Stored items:
---

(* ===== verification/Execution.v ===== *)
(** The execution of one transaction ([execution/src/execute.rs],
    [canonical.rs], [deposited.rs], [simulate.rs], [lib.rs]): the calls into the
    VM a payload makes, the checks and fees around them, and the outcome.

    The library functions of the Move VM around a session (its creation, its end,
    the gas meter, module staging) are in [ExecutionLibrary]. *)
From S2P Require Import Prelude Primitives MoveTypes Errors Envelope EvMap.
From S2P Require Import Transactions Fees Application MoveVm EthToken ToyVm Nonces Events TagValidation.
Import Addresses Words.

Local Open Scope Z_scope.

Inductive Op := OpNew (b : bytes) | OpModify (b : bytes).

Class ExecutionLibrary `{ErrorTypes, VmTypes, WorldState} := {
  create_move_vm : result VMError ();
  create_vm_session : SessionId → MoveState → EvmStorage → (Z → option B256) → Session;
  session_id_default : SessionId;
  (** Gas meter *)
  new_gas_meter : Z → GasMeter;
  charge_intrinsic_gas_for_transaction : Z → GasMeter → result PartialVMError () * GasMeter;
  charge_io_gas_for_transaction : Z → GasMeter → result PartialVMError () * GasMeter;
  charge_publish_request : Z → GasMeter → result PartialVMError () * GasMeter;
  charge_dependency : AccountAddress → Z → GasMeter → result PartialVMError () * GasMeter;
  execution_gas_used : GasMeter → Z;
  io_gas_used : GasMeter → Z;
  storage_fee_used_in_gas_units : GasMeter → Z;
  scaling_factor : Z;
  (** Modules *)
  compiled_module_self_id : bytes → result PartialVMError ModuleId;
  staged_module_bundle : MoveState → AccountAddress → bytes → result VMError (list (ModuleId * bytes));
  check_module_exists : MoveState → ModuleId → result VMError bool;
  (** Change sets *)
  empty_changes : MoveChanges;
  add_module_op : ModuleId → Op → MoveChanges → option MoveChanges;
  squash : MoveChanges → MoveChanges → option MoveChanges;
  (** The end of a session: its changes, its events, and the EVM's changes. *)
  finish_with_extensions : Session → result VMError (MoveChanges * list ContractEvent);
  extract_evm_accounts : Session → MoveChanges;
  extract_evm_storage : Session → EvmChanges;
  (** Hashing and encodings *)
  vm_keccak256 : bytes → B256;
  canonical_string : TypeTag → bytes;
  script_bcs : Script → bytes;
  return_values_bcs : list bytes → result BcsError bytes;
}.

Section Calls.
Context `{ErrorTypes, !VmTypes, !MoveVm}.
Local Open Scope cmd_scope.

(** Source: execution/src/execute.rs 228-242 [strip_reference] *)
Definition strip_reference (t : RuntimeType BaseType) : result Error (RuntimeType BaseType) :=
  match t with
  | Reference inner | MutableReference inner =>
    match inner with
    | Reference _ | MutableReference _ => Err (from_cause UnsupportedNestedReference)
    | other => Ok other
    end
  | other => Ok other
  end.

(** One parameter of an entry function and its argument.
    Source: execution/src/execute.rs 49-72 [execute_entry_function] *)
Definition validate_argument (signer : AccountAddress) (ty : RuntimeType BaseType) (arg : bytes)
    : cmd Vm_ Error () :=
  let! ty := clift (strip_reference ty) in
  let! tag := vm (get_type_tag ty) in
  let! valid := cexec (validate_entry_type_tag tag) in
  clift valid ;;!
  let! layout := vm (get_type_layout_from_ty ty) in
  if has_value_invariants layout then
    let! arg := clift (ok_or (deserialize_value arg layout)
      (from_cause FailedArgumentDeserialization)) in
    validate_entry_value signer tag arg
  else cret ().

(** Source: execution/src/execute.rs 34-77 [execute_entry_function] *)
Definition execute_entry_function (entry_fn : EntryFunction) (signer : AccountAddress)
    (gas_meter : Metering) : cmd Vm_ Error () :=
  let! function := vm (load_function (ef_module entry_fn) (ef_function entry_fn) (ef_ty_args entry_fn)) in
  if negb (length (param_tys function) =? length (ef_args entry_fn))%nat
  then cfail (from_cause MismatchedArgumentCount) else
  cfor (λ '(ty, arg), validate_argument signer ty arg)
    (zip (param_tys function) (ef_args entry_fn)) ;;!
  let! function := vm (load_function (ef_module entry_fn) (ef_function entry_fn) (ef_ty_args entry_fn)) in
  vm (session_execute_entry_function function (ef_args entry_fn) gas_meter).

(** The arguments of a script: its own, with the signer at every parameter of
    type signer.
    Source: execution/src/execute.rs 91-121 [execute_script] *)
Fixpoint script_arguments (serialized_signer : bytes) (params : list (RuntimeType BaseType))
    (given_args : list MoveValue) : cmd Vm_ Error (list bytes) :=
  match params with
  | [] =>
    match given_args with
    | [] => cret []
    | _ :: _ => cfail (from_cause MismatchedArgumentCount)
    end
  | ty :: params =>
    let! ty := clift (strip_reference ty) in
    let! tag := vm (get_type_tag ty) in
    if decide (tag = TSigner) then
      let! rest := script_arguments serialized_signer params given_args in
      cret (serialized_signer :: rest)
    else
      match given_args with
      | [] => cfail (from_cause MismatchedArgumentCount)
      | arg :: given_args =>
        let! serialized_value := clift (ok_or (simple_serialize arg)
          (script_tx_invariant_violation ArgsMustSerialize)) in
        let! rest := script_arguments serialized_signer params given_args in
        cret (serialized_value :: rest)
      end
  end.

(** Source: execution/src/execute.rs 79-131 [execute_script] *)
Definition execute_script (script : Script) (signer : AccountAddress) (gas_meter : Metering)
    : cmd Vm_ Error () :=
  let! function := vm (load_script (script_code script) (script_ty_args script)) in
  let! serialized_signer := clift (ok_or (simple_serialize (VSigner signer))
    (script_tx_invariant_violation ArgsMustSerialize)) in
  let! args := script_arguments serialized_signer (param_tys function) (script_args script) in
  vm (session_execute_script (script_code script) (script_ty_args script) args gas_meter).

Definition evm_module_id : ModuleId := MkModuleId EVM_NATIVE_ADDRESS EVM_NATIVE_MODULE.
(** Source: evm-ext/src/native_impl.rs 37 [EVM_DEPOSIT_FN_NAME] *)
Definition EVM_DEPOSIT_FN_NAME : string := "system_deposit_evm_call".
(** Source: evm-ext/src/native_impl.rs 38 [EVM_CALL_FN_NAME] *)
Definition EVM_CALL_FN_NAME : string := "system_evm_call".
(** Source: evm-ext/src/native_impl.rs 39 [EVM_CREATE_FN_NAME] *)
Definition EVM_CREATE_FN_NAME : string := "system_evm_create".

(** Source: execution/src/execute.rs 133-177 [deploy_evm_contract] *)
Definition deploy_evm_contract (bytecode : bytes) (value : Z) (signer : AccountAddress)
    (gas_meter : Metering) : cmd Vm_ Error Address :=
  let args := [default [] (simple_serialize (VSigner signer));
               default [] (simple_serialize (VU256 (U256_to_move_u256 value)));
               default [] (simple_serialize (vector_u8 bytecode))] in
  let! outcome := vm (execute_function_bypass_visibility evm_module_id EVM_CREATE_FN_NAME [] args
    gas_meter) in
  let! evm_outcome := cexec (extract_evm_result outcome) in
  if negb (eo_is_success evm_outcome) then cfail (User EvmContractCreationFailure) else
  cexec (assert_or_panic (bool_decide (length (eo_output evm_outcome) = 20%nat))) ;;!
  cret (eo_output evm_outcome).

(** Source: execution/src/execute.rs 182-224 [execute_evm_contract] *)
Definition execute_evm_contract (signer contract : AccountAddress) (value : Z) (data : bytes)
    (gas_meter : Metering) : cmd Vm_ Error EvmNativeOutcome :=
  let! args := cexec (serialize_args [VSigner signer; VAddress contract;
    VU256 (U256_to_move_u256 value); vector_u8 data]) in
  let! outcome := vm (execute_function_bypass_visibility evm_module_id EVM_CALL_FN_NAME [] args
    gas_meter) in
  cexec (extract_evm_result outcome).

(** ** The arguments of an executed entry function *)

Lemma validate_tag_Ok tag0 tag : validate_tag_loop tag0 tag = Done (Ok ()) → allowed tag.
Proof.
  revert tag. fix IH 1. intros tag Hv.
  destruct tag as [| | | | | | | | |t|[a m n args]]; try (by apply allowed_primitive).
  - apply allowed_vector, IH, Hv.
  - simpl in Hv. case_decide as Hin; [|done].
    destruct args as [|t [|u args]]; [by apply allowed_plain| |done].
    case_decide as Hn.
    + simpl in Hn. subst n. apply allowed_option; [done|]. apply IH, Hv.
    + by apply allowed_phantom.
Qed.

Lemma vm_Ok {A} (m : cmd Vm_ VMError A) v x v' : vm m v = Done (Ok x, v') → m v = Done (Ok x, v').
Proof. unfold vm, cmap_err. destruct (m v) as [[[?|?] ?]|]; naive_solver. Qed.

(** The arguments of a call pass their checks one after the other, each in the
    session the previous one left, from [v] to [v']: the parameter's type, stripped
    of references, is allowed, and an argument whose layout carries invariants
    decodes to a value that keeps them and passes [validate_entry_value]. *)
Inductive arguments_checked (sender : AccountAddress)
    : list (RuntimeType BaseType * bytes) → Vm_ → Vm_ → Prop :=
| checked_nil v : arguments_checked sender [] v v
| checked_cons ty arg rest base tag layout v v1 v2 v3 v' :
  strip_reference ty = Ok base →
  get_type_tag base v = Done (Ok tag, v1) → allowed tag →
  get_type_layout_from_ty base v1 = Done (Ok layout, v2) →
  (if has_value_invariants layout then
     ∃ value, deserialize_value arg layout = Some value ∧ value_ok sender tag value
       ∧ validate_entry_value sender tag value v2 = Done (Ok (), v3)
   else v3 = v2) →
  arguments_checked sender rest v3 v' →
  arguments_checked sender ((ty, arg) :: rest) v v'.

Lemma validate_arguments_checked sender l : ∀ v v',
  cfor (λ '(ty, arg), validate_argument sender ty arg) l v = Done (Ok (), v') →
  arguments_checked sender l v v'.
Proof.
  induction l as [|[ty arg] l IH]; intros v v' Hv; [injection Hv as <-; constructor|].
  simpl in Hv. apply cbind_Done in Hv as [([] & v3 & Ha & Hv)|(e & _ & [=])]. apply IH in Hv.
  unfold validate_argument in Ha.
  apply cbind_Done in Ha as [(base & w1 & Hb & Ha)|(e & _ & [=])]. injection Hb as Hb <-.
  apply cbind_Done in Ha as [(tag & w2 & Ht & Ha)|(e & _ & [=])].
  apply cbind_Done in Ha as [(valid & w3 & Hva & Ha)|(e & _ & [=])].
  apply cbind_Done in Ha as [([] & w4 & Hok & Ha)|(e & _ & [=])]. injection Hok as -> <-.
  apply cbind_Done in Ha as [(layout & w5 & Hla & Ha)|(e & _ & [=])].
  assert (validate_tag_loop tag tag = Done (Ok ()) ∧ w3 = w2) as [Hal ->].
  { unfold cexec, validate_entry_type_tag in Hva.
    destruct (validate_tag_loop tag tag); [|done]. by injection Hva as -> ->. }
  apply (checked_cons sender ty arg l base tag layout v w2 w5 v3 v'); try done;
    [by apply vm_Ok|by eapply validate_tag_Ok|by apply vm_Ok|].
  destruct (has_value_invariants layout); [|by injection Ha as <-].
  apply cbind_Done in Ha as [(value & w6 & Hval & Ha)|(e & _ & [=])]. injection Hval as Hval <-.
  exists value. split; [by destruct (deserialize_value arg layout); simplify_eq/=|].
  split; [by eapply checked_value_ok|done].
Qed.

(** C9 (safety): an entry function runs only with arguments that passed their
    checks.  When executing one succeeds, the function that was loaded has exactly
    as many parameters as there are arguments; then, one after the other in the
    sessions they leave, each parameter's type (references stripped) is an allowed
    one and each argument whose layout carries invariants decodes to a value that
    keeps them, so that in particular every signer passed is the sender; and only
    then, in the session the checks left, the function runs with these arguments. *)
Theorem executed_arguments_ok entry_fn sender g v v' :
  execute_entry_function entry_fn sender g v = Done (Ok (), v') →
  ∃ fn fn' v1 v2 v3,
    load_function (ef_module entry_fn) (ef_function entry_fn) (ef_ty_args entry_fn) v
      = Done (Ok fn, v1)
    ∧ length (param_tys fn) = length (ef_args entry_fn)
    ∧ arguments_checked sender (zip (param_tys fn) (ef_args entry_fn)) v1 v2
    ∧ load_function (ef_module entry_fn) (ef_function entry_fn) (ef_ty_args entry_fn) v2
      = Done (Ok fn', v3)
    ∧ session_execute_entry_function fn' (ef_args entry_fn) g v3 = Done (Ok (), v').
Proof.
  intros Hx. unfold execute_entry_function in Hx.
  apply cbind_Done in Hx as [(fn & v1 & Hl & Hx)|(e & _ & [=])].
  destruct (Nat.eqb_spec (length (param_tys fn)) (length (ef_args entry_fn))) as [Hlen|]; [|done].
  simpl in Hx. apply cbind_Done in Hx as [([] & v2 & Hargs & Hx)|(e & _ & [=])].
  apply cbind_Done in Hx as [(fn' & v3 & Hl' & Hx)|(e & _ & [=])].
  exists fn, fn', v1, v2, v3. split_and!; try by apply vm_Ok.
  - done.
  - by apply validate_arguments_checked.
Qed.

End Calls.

---

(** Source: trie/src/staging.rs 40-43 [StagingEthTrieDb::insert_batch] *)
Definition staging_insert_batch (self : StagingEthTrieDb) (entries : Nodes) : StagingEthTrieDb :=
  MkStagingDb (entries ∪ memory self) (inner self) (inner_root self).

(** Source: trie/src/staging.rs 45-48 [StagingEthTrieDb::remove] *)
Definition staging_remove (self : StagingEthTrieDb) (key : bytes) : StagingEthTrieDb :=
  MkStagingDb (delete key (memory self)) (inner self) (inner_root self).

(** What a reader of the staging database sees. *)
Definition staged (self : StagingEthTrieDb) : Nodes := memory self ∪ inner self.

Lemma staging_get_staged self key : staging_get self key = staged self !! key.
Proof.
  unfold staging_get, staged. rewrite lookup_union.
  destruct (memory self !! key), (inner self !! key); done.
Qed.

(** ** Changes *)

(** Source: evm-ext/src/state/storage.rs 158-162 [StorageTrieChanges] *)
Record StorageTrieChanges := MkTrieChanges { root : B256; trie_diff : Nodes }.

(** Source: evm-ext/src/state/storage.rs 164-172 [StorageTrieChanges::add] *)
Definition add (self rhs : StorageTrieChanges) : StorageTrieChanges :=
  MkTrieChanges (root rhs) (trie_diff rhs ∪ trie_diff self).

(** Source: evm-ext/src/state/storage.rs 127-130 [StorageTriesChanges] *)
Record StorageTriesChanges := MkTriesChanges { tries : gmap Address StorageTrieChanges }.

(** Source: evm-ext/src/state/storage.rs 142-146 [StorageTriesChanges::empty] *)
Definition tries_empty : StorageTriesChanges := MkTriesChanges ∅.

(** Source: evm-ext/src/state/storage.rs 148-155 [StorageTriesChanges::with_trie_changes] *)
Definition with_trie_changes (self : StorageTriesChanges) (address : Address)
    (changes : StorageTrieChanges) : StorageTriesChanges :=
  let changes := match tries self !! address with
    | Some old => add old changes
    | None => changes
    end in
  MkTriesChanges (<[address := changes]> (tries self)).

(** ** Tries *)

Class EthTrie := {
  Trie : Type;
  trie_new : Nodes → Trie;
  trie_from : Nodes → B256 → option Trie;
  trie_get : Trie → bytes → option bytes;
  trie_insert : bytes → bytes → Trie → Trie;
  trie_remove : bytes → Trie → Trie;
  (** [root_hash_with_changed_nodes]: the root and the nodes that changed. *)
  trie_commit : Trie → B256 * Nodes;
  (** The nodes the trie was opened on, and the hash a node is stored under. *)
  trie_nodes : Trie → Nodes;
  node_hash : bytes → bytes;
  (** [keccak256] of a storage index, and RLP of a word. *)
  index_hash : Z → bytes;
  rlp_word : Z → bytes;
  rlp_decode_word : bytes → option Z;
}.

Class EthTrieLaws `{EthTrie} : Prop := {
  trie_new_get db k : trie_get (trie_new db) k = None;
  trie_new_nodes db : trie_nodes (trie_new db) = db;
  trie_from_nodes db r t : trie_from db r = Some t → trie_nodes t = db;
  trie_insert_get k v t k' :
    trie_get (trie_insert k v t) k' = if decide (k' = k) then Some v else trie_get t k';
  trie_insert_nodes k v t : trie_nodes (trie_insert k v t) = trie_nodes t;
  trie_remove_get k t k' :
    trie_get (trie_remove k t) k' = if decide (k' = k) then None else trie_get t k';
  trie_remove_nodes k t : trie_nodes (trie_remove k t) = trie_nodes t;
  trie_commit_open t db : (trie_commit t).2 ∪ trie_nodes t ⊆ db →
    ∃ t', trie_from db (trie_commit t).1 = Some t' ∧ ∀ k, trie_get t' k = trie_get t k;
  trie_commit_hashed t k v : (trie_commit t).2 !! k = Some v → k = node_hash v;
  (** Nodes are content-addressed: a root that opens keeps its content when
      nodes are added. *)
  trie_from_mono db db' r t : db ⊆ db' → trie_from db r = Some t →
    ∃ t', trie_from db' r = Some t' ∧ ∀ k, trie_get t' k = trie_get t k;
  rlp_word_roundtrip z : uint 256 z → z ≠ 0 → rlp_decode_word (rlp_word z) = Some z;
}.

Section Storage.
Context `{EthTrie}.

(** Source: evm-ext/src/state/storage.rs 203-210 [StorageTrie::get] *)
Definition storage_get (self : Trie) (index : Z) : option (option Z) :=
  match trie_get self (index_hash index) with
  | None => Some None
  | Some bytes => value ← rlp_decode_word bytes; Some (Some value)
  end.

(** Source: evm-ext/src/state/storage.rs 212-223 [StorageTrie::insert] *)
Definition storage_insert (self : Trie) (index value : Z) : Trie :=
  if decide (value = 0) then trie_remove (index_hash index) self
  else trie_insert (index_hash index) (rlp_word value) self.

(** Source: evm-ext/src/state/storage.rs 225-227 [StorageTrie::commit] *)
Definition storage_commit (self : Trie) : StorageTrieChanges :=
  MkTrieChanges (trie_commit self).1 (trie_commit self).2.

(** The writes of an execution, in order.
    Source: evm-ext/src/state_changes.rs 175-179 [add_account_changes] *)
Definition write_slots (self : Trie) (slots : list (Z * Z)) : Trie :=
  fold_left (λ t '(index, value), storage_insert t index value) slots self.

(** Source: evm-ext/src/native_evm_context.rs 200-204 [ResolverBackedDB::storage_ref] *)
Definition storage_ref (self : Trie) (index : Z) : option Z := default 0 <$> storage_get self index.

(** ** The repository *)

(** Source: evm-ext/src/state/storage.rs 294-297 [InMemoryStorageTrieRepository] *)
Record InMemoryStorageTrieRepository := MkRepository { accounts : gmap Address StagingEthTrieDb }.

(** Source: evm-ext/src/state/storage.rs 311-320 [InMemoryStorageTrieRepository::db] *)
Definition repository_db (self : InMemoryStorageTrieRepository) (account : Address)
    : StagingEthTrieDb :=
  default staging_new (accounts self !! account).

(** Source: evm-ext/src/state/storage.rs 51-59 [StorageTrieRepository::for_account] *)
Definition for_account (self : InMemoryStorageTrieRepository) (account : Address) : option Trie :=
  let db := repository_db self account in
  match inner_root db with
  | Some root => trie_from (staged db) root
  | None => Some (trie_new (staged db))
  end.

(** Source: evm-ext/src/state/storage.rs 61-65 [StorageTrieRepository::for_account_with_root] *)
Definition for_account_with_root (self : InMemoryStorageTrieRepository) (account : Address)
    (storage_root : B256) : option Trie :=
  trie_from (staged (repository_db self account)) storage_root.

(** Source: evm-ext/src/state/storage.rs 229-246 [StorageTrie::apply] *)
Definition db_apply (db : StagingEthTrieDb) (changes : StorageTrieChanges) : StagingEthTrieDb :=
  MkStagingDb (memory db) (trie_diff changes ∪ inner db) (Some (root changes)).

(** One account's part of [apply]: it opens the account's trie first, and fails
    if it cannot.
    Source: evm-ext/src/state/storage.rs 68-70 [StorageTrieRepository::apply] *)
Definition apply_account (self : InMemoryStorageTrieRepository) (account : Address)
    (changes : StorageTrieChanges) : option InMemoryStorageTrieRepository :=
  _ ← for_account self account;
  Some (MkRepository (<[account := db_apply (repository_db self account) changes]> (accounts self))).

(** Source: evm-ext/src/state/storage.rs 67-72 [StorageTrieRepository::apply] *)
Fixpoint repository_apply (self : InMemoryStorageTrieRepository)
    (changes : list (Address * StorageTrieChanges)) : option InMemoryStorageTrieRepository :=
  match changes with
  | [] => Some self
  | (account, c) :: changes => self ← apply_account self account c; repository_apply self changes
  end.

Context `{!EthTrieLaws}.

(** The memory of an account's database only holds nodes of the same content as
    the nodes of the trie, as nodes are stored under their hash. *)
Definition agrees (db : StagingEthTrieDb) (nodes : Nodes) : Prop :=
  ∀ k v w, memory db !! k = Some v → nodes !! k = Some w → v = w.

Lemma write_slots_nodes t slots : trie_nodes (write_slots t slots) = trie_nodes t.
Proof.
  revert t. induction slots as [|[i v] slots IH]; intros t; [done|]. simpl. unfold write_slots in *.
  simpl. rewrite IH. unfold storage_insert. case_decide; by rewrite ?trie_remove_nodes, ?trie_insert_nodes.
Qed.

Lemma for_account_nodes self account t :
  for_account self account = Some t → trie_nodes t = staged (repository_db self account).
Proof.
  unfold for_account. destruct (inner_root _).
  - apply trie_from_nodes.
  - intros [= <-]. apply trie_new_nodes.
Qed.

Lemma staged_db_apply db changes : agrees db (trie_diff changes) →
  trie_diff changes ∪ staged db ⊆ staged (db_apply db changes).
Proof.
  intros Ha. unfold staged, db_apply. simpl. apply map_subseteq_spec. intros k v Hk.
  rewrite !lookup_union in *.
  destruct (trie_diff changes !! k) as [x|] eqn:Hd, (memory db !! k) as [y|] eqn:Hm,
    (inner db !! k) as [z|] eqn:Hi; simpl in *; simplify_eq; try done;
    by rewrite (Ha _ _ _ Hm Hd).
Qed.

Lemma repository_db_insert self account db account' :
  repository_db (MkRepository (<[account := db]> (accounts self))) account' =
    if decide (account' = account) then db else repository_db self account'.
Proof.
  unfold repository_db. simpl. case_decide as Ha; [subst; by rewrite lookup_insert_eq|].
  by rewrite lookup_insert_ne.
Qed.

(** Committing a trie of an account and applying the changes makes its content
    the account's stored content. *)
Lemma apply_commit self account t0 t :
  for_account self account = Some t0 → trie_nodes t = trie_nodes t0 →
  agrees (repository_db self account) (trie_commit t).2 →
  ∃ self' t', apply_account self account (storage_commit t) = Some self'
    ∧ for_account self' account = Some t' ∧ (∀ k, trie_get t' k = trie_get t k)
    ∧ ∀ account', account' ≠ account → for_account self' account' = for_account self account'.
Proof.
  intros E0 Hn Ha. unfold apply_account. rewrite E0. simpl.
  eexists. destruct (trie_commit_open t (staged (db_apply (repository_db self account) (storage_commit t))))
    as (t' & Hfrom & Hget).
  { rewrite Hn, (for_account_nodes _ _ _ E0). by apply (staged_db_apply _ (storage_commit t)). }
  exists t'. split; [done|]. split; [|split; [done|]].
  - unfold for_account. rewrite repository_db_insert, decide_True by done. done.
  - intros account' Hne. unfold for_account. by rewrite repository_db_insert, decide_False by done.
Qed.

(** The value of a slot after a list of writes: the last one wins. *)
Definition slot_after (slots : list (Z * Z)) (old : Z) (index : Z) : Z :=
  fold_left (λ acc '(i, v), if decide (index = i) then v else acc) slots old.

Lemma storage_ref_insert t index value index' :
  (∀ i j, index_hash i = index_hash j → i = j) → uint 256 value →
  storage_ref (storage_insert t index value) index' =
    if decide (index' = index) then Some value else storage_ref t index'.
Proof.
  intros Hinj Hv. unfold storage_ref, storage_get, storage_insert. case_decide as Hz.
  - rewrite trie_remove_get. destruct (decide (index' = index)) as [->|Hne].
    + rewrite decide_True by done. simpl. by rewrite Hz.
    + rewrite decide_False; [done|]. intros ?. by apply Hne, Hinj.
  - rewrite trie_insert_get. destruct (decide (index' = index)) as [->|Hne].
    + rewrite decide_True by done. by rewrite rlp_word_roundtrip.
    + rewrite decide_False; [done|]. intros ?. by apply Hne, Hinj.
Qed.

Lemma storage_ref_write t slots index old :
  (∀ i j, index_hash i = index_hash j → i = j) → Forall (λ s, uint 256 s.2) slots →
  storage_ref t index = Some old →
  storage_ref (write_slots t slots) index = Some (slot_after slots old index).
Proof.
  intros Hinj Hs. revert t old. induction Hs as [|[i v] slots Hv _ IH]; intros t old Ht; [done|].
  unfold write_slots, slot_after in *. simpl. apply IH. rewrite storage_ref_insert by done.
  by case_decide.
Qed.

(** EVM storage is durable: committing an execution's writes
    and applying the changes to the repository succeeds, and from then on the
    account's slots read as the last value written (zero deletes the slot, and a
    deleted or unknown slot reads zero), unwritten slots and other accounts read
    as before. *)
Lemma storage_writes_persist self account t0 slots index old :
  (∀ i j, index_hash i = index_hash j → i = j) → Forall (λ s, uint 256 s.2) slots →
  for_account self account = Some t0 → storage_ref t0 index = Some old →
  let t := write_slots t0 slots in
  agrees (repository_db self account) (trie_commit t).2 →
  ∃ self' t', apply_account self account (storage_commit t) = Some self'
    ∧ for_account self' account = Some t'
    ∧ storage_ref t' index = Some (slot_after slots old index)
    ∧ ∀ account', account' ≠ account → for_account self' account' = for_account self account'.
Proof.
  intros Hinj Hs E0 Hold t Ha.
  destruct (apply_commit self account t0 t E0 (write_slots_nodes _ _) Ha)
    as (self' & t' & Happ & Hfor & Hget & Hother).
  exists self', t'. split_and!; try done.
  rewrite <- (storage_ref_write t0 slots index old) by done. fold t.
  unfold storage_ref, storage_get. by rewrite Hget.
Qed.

---

• _YOUR OBJECTIVE_
The answer is the lines above between the line holding "nodes are added. *)" and the line holding "Definition storage_insert (self", inclusive, each written out exactly, and no others.

• _ANSWER TO THE PROBLEM_
      nodes are added. *)
  trie_from_mono db db' r t : db ⊆ db' → trie_from db r = Some t →
    ∃ t', trie_from db' r = Some t' ∧ ∀ k, trie_get t' k = trie_get t k;
  rlp_word_roundtrip z : uint 256 z → z ≠ 0 → rlp_decode_word (rlp_word z) = Some z;
}.

Section Storage.
Context `{EthTrie}.

(** Source: evm-ext/src/state/storage.rs 203-210 [StorageTrie::get] *)
Definition storage_get (self : Trie) (index : Z) : option (option Z) :=
  match trie_get self (index_hash index) with
  | None => Some None
  | Some bytes => value ← rlp_decode_word bytes; Some (Some value)
  end.

(** Source: evm-ext/src/state/storage.rs 212-223 [StorageTrie::insert] *)
Definition storage_insert (self : Trie) (index value : Z) : Trie :=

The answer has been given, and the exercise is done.